[Records from a data collection]
(** X21. [deleteQuizProgress] fails, returning [false] and leaving the
    table as it was, exactly when the address holds a NUL character (the
    server rejects the parameter and the error is caught); otherwise it
    returns [true], no progress is found for the address afterwards, and
    the progress of every other address is as before. *)
Theorem deleteQuizProgress_then_getQuizProgress (rows : list quiz_progress)
    (email : string) :
  if has_nul email then deleteQuizProgress rows email = (false, rows)
  else
    fst (deleteQuizProgress rows email) = true /\
    getQuizProgress (snd (deleteQuizProgress rows email)) email = None /\
    (forall other, other <> email ->
       getQuizProgress (snd (deleteQuizProgress rows email)) other
       = getQuizProgress rows other).
Proof.
  unfold deleteQuizProgress, getQuizProgress.
  destruct (has_nul email); [reflexivity|]. cbn [fst snd].
  split; [reflexivity|]. split.
  - rewrite filter_none; [reflexivity|]. intros r I.
    apply List.filter_In in I. destruct I as [_ N].
    now apply negb_true_iff in N.
  - intros other N.
    replace (List.filter (fun r => p_email r =? other)
               (List.filter (fun r => negb (p_email r =? email)) rows))
      with (List.filter (fun r => p_email r =? other) rows); [reflexivity|].
    induction rows as [|r rs IH]; [reflexivity|]. cbn [List.filter].
    destruct (String.eqb_spec (p_email r) email) as [E|NE]; cbn [negb List.filter].
    + destruct (String.eqb_spec (p_email r) other); [congruence|exact IH].
    + destruct (p_email r =? other); [now rewrite IH|exact IH].
Qed.

(** ** Version-4 identifiers and the [UUID] column *)

Lemma below_all (P : Z -> bool) (n : nat) :
  forallb P (map Z.of_nat (seq 0 n)) = true ->
  forall x, (0 <= x < Z.of_nat n)%Z -> P x = true.
Proof.
  intros H x B. rewrite forallb_forall in H. apply H. apply in_map_iff.
  exists (Z.to_nat x). split; [lia|]. apply in_seq. lia.
Qed.

Lemma plain_hex_byte (b : Z) : (0 <= b < 256)%Z -> plain_hex b = true.
Proof. apply (below_all plain_hex 256). vm_compute. reflexivity. Qed.

Lemma plain_hex_version (b : Z) :
  (0 <= b < 256)%Z -> plain_hex (Z.lor (Z.land b 15) 64) = true.
Proof.
  apply (below_all (fun b => plain_hex (Z.lor (Z.land b 15) 64)) 256).
  vm_compute. reflexivity.
Qed.

Lemma plain_hex_variant (b : Z) :
  (0 <= b < 256)%Z -> plain_hex (Z.lor (Z.land b 63) 128) = true.
Proof.
  apply (below_all (fun b => plain_hex (Z.lor (Z.land b 63) 128)) 256).
  vm_compute. reflexivity.
Qed.

Lemma plain_hex_spec (b : Z) :
  plain_hex b = true ->
  exists a c,
    Uuid.byteToHex b = String a (String c "") /\
    is_xdigit a = true /\ is_xdigit c = true /\
    toLowerCase_char a = a /\ toLowerCase_char c = c /\
    a <> "-"%char /\ a <> "{"%char.
Proof.
  unfold plain_hex, Uuid.byteToHex. intros H.
  repeat (apply andb_true_iff in H; destruct H as [H ?]).
  eexists _, _. split; [reflexivity|].
  repeat match goal with
         | J : Ascii.eqb _ _ = true |- _ => apply Ascii.eqb_eq in J
         | J : negb _ = true |- _ => apply negb_true_iff, Ascii.eqb_neq in J
         end.
  auto 10.
Qed.

Lemma uuid_in_no_brace (a : ascii) (r : string) :
  a <> "{"%char ->
  uuid_in (String a r)
  = '(ds, tail) ← uuid_digits 16 0 (String a r);
    if tail =? "" then
      Some (take 8 ds +:+ "-" +:+ take 4 (drop 8 ds) +:+ "-" +:+ take 4 (drop 12 ds)
            +:+ "-" +:+ take 4 (drop 16 ds) +:+ "-" +:+ drop 20 ds)
    else None.
Proof.
  intros N. destruct a as [[] [] [] [] [] [] [] []]; try reflexivity. congruence.
Qed.

Lemma uuid_digits_plain (count i : nat) (a c a' : ascii) (r : string) :
  is_xdigit a = true -> is_xdigit c = true ->
  toLowerCase_char a = a -> toLowerCase_char c = c ->
  a' <> "-"%char ->
  uuid_digits (S count) i (String a (String c (String a' r)))
  = '(ds, tail) ← uuid_digits count (S i) (String a' r);
    Some (String a (String c ds), tail).
Proof.
  intros Xa Xc La Lc N. cbn [uuid_digits]. rewrite Xa, Xc, La, Lc. cbn [andb].
  destruct a' as [[] [] [] [] [] [] [] []]; try reflexivity. congruence.
Qed.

- ASSIGNMENT
Looking at the entries, work out how many lines hold the word "congruence". Give the number and nothing else.

- EXERCISE RESPONSE
3